In particolare, nel periodo da metà XVIII ai primi decenni del secolo successivo, la Gran Bretagna diventa un laboratorio di nuove realizzazioni e di sperimentazioni ed il primo ponte in ferro (ghisa) fu costruito nel 1777 sul Severn, su progetto di J. Wilkinson e T.F. Pritchard.
Il grande cambiamento nella produzione avviene dopo l’esposizione di Londra del 1851 che apre alla realizzazione di ferrovie, ponti, mezzi di trasporto, grattacieli e fa diventare il ferro vero e proprio elemento di costruzione.

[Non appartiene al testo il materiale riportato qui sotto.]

Lemma resolver_at_boot_run kernel cmdline cfg g :
  parse_config cmdline = Ok cfg -> dns cfg <> [] ->
  exists resolv g', resolver_at_boot kernel cmdline g = (Ok resolv, g') /\
    match resolv with Some m => m = resolv_message (dns cfg) | None => resolver_in_force g g' (dns cfg) end.
Proof.
  intros Hc Hd. unfold resolver_at_boot. rewrite Hc. unfold se_bind, se_try at 1.
  destruct (apply kernel cfg g) as [r g1] eqn:E. cbn [negb].
  assert (Hw : negb (length (dns cfg) =? 0)%nat = true) by (by destruct (dns cfg)). rewrite Hw.
  destruct r as [[]|e]; cbn [is_ok negb andb].
  - exists None, g1. split; [done|]. left.
    apply apply_run in E as [(e & _ & [=] & _)|(before & seen & routes & written & He & _ & _ & ->)].
    eexists. split; [exact He|]. rewrite !elem_of_app. right. right. right. destruct (dns cfg); [done|].
    cbn. set_solver.
  - unfold resolv_conf_matches, se_bind, se_try, se_ret. destruct (call kernel (CRead RESOLV_CONF) g1) as [a g2] eqn:Ea.
    assert (Hh : history g2 = history g1 ++ [(CRead RESOLV_CONF, a)]) by (by injection Ea as <- <-).
    destruct a as [text|e']; [destruct (names_resolvers text (dns cfg)) eqn:En|]; cbn [negb].
    + exists None, g2. split; [done|]. right. eauto.
    + by eexists _, g2.
    + by eexists _, g2.
Qed.
Definition proxy_token (b : BrokerEndpoints) : bytes :=
  B "socks=" ++ ep_socks b ++ B ",http=" ++ ep_http b ++
  match ep_inject b with Some i => B ",inject=" ++ i | None => [] end.

Definition arg_words (disk : DiskConfig) (net : option Slots.Slot) (broker : option BrokerEndpoints) : list bytes :=
  boot_words ++
  match disk with
  | StageDisk _ _ layers _ _ _ => [pair_word LAYERS_KEY (show_N (N.of_nat (length layers)))]
  | Flavor _ => []
  end ++
  match net with
  | Some slot =>
      [pair_word (B "isopod.net") (Slots.guest_cidr (Slots.index slot));
       pair_word (B "isopod.gw") (Slots.host_ip (Slots.index slot));
       pair_word (B "isopod.dns") (match broker with Some b => ep_dns b | None => DEFAULT_DNS end)] ++
      match broker with Some b => [pair_word (B "isopod.proxy") (proxy_token b)] | None => [] end
  | None => []
  end.

Lemma join_last_word a w : a <> [] -> join [space] (a ++ [w]) = join [space] a ++ space :: w.
Proof.
  induction a as [|x a IH]; [done|]. intros _. destruct a as [|y a]; [done|].
  change (join [space] ((x :: y :: a) ++ [w])) with (x ++ space :: join [space] ((y :: a) ++ [w])).
  rewrite IH by done. change (join [space] (x :: y :: a)) with (x ++ space :: join [space] (y :: a)).
  by rewrite <- app_assoc.
Qed.

Lemma boot_words_join : join [space] boot_words = BOOT_ARGS.
Proof. apply join_split. Qed.

Lemma join_words a ws : a <> [] -> join [space] (a ++ ws) = join [space] a ++ concat (map (cons space) ws).
Proof.
  revert a. induction ws as [|w ws IH]; intros a Ha; [by rewrite !app_nil_r|].
  rewrite (cons_middle w), app_assoc, IH by (by destruct a). rewrite join_last_word by done. cbn [map concat].
  by rewrite <- app_assoc.
Qed.

(** The command line is its words with a space between them. *)
Lemma boot_args_words disk net broker : build_boot_args disk net broker = join [space] (arg_words disk net broker).
Proof.
  unfold arg_words. rewrite join_words by done. rewrite boot_words_join. unfold build_boot_args, pair_word, proxy_token.
  destruct disk as [rootfs|base bid layers scratch parent skew], net as [slot|]; try destruct broker as [b|];
    try destruct (ep_inject b) as [i|]; cbn [app map concat]; rewrite <- ?app_assoc, ?app_nil_r; try reflexivity;
    cbn [app map concat]; rewrite <- ?app_assoc, ?app_nil_r; reflexivity.
Qed.

Lemma word_app k v : word k -> forallb is_ascii_graphic v = true -> word (pair_word k v).
Proof.
  intros [Hk Hg] Hv. split; [by destruct k|]. unfold pair_word. rewrite forallb_app, Hg. cbn. by rewrite Hv.
Qed.

(** The texts a broker announces: of graphic characters, not empty, without a comma. *)
Definition endpoint_ok (e : bytes) : Prop := e <> [] /\ forallb is_ascii_graphic e = true /\ ","%char ∉ e.
Definition endpoints_ok (b : BrokerEndpoints) : Prop :=
  endpoint_ok (ep_socks b) /\ endpoint_ok (ep_http b) /\ (forall i, ep_inject b = Some i -> endpoint_ok i) /\
  is_ok (parse_ipv4 (ep_dns b)) = true /\ ep_dns b <> [] /\ ","%char ∉ ep_dns b.

Lemma digits_graphic n : forallb is_ascii_graphic (show_N n) = true.
Proof.
  pose proof (show_N_digits n) as H. rewrite forallb_forall in H |- *. intros c Hc. specialize (H c Hc).
  revert H. by all_bytes c.
Qed.

Lemma slot_graphic i : forallb is_ascii_graphic (Slots.guest_cidr i) = true /\ forallb is_ascii_graphic (Slots.host_ip i) = true.
Proof. unfold Slots.guest_cidr, Slots.host_ip, Slots.show_nat. rewrite !forallb_app, !digits_graphic. done. Qed.

Lemma arg_words_wf disk net broker : (forall b, broker = Some b -> endpoints_ok b) -> Forall word (arg_words disk net broker).
Proof.
  intros Hb. unfold arg_words. rewrite !Forall_app. split_and!.
  - apply Forall_forall. assert (H : forallb (fun w => negb (beq w []) && forallb is_ascii_graphic w) boot_words = true)
      by (vm_compute; reflexivity). rewrite forallb_forall in H.
    intros w Hw. apply list_elem_of_In, H in Hw. reflect_bools. split; [|done]. intros ->. done.
  - destruct disk; [constructor|]. apply Forall_singleton. apply word_app; [done|apply digits_graphic].
  - destruct net as [slot|]; [|constructor]. destruct (slot_graphic (Slots.index slot)) as [Hc Hh].
    rewrite Forall_app. split; [repeat (apply Forall_cons; split); [by apply word_app..|apply word_app; [done|]|constructor]|].
    + destruct broker as [b|]; [|done]. destruct (Hb b eq_refl) as (_ & _ & _ & Hd & _).
      destruct (parse_ipv4 (ep_dns b)) as [o|] eqn:E; [|done]. by apply ipv4_graphic in E as [? _].
    + destruct broker as [b|]; [|constructor]. apply Forall_singleton, word_app; [done|].
      destruct (Hb b eq_refl) as ((_ & Hs & _) & (_ & Hh' & _) & Hi & _). unfold proxy_token. rewrite !forallb_app, Hs, Hh'.
      destruct (ep_inject b) as [i|]; [|done]. destruct (Hi i eq_refl) as (_ & Hg & _). by rewrite forallb_app, Hg.
Qed.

Nota: Il termine ferro andrebbe riferito all’elemento puro Fe. In realta` nei processi di estrazione del ferro dal minerale si utilizza il carbonio, che non e` mai completamente eliminabile. Quindi in base alla percentuale di carbonio residua si ottiene ghisa o acciai di natura diversa. Per approfondimenti riferirsi alla Sitografia e Bibliografia di seguito.
Bibliografia: 
F. Braudel, Civiltà materiale, economia e capitalismo. Le strutture del quotidiano (secoli XV-XVIII), 2006, Piccola Biblioteca Einaudi, pp. 548.

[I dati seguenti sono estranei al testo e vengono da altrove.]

Definition print_match (m : Match) : bytes :=
  match m with
  | Iif p => B "iifname " ++ print_pattern p
  | Oif p => B "oifname " ++ print_pattern p
  | SaddrIn c => B "ip saddr " ++ Egress.Cidr.display c
  | SaddrNot a => B "ip saddr != " ++ show_ipv4 a
  | DaddrIs a => B "ip daddr " ++ show_ipv4 a
  | DaddrIn cs => B "ip daddr " ++ print_set (map Egress.Cidr.display cs)
  | NfprotoIpv6 => B "meta nfproto ipv6"
  | DportIs p n => print_proto p ++ B " dport " ++ show_N n
  | DportIn p ns => print_proto p ++ B " dport " ++ print_set (map show_N ns)
  | CtIn l => B "ct state " ++ join (B ",") (map print_ct l)
  end.

Definition print_verdict (v : Verdict) : bytes :=
  match v with
  | Accept => B "accept" | Drop => B "drop" | Masquerade => B "masquerade"
  | Redirect n => B "redirect to :" ++ show_N n
  end.

Definition print_rule (r : Rule) : bytes :=
  rule_line (join [space] (map print_match (fst r) ++ [print_verdict (snd r)])).

Definition print_chain (c : Chain) : bytes :=
  chain_line (B "chain " ++ chain_name c ++ B " {") ++
  rule_line (B "type " ++ chain_type c ++ B " hook " ++ hook c ++ B " priority " ++ priority c ++ B "; policy accept;") ++
  concat (map print_rule (rules c)) ++ chain_line (B "}").

Definition print_table (cs : list Chain) : bytes :=
  top_line (B "add table " ++ NFT_TABLE) ++ top_line (B "delete table " ++ NFT_TABLE) ++
  top_line (B "table " ++ NFT_TABLE ++ B " {") ++ concat (map print_chain cs) ++ top_line (B "}").

(** ** isopod's table *)

Definition tap (i : nat) : bytes := B "isopod-tap" ++ show_nat i.
Definition taps : Pattern := Prefixed (B "isopod-tap").
Definition from_tap (i : nat) : Match := Iif (Exactly (tap i)).

Definition v4_block (a b c d p : N) : Egress.Cidr := Egress.MkCidr (V4 (ipv4_new a b c d)) p.
Definition supernet : Egress.Cidr := v4_block 10 107 0 0 16.
Definition private_dests : list Egress.Cidr :=
  [v4_block 10 0 0 0 8; v4_block 172 16 0 0 12; v4_block 192 168 0 0 16; v4_block 169 254 0 0 16; v4_block 100 64 0 0 10].
Lemma copies_with r k idx l : (copies r (with_rule k idx l) <= Nat.max 1 (copies r l))%nat.
Proof.
  unfold with_rule. destruct (has_rule idx l) eqn:E; [lia|]. unfold has_rule in E. reflect_bools.
  assert (Hi : copies r (insert_at k (spec true idx) l) = (copies r l + copies r [spec true idx])%nat).
  { unfold copies, insert_at. rewrite <- (take_drop k l) at 3. rewrite !List.filter_app, !length_app. cbn [List.filter].
    destruct (bool_decide _); cbn [length]; lia. }
  rewrite Hi. unfold copies at 2. cbn [List.filter]. case_bool_decide as Hr; cbn [length]; [|lia].
  subst r. destruct (without_absent (spec true idx) l) as [_ ->]; [done|lia].
Qed.

Lemma filter_both {A} (p q : A -> bool) l : List.filter p (List.filter q l) = List.filter (fun x => q x && p x) l.
Proof. induction l as [|x l IH]; [done|]. cbn [List.filter]. destruct (q x); cbn [List.filter andb]; by rewrite IH. Qed.

Lemma others_without l : without (spec false 1) (without (spec true 1) (without (spec false 0) (without (spec true 0) l))) = others l.
Proof.
  unfold without, others. rewrite !filter_both. apply List.filter_ext. intros x. rewrite <- !bool_decide_and.
  apply bool_decide_ext. unfold our_rules. cbn [flat_map app]. set_solver.
Qed.

Section docker.
Context (host : History -> Cmd -> Answer) (start : list (list bytes)).
Hypothesis Hd : docker_host host start.
Abbreviation chain h := (chain_after start h).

F. Klemm, Storia della tecnica, trad. it. 1959, Milano: Feltrinelli, pp. 446.
V. Fagone, Arte e tecnica del ferro battuto,1978, in Stella et al., “Artigianato lombardo. L’opera metallurgica”, Milano: Cariplo, pp. 137. 
Ferro Civile, a cura di A. Cesati, F. Cesati, J. Lorenzelli e A. Veca, 1991, Galleria Lorenzelli, Bergamo: Amilcare Pizzi Editore, pp. 242.